▶ **AIM OF THE EXERCISE**:
Exactly the lines from the one holding "a ← eval outer x; b" through the final line of the data are wanted, copied as written.
* * *
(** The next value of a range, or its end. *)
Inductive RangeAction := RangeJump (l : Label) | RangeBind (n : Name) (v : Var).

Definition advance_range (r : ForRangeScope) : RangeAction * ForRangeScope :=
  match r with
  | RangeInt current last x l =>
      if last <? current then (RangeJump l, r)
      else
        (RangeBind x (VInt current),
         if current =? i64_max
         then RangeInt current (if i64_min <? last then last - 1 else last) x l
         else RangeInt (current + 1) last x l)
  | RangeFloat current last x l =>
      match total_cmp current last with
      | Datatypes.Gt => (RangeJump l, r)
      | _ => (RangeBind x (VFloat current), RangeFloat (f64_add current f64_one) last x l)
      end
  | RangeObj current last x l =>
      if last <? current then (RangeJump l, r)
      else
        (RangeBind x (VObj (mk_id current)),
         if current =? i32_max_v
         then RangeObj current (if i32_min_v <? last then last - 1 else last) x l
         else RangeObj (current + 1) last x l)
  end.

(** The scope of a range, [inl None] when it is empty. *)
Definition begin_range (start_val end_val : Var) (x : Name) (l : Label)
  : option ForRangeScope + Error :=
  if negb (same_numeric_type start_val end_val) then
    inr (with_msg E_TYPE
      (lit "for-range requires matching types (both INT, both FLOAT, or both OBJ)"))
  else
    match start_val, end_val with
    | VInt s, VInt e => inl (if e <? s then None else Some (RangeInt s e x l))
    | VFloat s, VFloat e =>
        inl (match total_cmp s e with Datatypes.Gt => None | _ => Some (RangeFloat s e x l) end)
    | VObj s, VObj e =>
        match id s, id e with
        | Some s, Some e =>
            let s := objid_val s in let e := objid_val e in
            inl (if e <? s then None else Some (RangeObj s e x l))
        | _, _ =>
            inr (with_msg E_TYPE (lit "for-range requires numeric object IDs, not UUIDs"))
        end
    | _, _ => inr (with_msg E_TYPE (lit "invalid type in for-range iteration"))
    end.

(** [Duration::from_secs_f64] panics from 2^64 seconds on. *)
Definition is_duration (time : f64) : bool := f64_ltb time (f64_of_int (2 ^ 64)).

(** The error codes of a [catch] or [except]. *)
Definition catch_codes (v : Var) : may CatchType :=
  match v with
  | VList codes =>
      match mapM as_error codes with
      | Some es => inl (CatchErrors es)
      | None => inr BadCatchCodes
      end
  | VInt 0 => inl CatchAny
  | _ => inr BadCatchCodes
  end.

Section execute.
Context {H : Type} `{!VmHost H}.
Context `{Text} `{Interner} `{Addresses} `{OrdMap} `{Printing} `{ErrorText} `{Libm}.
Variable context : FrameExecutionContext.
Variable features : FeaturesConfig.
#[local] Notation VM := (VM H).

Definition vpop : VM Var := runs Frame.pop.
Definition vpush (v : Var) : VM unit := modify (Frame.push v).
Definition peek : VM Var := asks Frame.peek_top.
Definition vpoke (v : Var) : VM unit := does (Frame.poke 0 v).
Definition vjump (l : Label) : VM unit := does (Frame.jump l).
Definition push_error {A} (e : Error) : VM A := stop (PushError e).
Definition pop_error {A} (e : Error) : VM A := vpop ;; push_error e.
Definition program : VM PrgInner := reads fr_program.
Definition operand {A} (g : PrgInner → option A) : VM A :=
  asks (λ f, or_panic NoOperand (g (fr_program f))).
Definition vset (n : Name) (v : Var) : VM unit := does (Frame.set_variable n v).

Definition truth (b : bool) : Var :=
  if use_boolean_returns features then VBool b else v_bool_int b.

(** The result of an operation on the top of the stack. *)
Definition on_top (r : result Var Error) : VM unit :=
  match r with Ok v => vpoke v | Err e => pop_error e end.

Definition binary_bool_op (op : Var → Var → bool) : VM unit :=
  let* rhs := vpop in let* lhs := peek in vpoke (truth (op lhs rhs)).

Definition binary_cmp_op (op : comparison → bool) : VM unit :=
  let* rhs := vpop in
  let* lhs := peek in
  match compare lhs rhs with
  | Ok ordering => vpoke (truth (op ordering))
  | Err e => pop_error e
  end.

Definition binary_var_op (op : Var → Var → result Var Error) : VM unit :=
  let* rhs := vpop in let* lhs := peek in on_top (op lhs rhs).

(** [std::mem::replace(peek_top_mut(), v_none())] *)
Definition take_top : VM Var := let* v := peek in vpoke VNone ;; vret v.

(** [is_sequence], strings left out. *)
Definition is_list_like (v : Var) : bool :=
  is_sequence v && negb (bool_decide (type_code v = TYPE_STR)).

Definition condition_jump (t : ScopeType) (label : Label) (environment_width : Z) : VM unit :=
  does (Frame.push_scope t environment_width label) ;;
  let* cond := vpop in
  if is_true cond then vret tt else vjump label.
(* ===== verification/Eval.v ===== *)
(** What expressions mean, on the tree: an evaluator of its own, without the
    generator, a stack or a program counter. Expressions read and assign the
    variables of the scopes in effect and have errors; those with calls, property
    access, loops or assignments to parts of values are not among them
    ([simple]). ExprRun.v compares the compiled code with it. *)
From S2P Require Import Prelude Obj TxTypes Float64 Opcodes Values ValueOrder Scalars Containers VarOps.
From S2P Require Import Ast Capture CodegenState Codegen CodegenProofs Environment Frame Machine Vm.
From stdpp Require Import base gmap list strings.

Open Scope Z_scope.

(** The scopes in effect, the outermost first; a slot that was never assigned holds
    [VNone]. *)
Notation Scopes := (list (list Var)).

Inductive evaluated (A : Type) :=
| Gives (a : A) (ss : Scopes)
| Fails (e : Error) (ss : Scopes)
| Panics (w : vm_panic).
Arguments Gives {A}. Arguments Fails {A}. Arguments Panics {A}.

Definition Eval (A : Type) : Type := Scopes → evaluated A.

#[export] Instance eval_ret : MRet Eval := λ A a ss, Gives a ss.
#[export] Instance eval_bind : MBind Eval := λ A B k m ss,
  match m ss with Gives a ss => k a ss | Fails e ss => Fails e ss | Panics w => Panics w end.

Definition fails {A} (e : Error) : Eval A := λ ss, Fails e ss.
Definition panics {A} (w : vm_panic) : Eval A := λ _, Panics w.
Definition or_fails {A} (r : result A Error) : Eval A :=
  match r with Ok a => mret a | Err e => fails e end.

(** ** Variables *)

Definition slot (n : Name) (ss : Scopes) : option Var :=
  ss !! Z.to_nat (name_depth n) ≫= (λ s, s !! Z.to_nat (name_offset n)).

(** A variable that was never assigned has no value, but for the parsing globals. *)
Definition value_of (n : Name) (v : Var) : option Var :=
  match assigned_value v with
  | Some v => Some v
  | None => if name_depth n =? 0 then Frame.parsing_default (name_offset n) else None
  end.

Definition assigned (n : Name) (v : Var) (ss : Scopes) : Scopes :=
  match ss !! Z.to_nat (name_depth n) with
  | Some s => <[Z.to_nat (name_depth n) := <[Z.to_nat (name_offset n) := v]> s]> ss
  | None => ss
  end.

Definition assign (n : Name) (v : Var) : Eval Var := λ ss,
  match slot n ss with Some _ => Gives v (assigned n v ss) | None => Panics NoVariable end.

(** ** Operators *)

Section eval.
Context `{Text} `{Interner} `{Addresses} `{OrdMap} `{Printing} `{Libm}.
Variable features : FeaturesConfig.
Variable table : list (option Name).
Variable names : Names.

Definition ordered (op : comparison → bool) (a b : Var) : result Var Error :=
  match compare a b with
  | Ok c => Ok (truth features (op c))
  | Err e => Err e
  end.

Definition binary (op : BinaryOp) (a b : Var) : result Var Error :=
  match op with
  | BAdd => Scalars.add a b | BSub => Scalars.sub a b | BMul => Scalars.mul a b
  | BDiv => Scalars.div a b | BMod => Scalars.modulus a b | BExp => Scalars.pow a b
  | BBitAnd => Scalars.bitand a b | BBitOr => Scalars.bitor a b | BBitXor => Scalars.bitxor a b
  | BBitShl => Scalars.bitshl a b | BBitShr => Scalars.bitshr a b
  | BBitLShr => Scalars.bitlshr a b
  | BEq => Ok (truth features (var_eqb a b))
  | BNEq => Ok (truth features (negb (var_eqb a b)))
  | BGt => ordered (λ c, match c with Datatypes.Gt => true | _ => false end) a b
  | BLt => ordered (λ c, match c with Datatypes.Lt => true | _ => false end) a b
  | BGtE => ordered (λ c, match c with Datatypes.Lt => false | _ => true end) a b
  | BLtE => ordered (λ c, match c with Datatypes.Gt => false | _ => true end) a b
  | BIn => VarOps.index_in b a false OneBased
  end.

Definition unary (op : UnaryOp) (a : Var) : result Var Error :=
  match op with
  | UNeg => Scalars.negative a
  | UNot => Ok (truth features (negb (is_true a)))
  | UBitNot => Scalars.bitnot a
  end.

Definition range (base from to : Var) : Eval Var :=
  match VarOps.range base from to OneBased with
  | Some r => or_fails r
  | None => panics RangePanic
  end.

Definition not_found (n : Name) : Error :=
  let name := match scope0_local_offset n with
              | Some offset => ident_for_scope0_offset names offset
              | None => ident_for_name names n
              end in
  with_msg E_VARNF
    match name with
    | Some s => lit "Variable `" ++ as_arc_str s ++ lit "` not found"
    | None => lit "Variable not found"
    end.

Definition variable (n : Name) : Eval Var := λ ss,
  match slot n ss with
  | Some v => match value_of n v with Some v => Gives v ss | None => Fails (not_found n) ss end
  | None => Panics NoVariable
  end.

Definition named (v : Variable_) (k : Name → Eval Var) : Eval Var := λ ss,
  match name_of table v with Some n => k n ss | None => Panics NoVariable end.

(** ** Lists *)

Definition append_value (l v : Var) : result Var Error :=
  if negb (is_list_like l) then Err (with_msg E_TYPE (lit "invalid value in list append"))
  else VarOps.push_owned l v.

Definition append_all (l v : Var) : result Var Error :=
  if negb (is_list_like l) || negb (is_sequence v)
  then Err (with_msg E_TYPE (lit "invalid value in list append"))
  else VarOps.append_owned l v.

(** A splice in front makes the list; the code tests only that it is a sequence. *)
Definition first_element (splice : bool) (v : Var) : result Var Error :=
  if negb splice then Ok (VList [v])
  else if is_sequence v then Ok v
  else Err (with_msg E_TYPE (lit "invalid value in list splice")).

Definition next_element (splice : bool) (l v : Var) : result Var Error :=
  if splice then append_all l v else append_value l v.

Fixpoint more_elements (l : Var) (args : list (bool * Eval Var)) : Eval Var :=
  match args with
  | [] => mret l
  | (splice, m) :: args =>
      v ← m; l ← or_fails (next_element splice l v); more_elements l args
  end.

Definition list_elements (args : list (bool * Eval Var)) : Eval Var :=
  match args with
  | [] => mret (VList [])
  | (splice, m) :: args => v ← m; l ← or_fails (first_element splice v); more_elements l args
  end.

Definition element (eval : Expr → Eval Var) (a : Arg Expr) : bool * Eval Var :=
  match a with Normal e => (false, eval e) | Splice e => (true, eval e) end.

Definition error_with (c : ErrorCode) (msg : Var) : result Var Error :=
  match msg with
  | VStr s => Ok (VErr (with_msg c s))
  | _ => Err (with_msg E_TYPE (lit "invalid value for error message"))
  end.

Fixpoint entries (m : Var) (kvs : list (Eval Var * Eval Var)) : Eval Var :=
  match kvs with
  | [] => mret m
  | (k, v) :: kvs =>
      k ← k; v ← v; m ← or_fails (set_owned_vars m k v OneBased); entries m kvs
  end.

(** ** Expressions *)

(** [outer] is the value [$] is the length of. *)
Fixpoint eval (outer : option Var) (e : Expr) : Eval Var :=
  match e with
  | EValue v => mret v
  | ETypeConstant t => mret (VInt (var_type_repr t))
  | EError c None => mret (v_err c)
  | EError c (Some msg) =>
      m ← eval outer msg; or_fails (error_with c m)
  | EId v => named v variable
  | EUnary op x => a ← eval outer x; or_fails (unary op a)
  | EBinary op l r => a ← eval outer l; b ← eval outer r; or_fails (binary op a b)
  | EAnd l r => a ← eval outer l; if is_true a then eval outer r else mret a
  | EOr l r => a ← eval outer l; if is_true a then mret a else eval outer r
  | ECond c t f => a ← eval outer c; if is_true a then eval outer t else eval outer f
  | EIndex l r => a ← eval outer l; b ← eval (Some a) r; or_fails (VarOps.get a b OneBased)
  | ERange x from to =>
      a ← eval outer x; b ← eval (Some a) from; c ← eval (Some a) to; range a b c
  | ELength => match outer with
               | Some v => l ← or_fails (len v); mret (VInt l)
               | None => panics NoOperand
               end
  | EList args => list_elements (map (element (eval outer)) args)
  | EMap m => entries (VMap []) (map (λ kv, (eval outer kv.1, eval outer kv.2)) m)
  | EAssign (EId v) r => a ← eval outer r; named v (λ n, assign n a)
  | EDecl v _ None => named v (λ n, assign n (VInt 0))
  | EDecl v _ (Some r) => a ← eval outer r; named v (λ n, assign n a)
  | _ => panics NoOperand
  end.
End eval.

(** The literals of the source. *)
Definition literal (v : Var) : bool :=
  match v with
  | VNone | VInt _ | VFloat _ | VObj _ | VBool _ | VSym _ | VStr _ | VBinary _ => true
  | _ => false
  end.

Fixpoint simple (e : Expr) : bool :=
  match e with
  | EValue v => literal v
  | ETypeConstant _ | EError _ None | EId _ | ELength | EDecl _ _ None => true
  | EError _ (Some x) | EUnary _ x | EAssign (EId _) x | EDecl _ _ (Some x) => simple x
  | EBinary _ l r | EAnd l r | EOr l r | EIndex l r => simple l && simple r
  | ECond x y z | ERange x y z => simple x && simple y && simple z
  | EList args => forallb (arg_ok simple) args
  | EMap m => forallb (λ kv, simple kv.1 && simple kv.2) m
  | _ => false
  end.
* * *
▶ **COMPLETED TASK**:
      a ← eval outer x; b ← eval (Some a) from; c ← eval (Some a) to; range a b c
  | ELength => match outer with
               | Some v => l ← or_fails (len v); mret (VInt l)
               | None => panics NoOperand
               end
  | EList args => list_elements (map (element (eval outer)) args)
  | EMap m => entries (VMap []) (map (λ kv, (eval outer kv.1, eval outer kv.2)) m)
  | EAssign (EId v) r => a ← eval outer r; named v (λ n, assign n a)
  | EDecl v _ None => named v (λ n, assign n (VInt 0))
  | EDecl v _ (Some r) => a ← eval outer r; named v (λ n, assign n a)
  | _ => panics NoOperand
  end.
End eval.

(** The literals of the source. *)
Definition literal (v : Var) : bool :=
  match v with
  | VNone | VInt _ | VFloat _ | VObj _ | VBool _ | VSym _ | VStr _ | VBinary _ => true
  | _ => false
  end.

Fixpoint simple (e : Expr) : bool :=
  match e with
  | EValue v => literal v
  | ETypeConstant _ | EError _ None | EId _ | ELength | EDecl _ _ None => true
  | EError _ (Some x) | EUnary _ x | EAssign (EId _) x | EDecl _ _ (Some x) => simple x
  | EBinary _ l r | EAnd l r | EOr l r | EIndex l r => simple l && simple r
  | ECond x y z | ERange x y z => simple x && simple y && simple z
  | EList args => forallb (arg_ok simple) args
  | EMap m => forallb (λ kv, simple kv.1 && simple kv.2) m
  | _ => false
  end.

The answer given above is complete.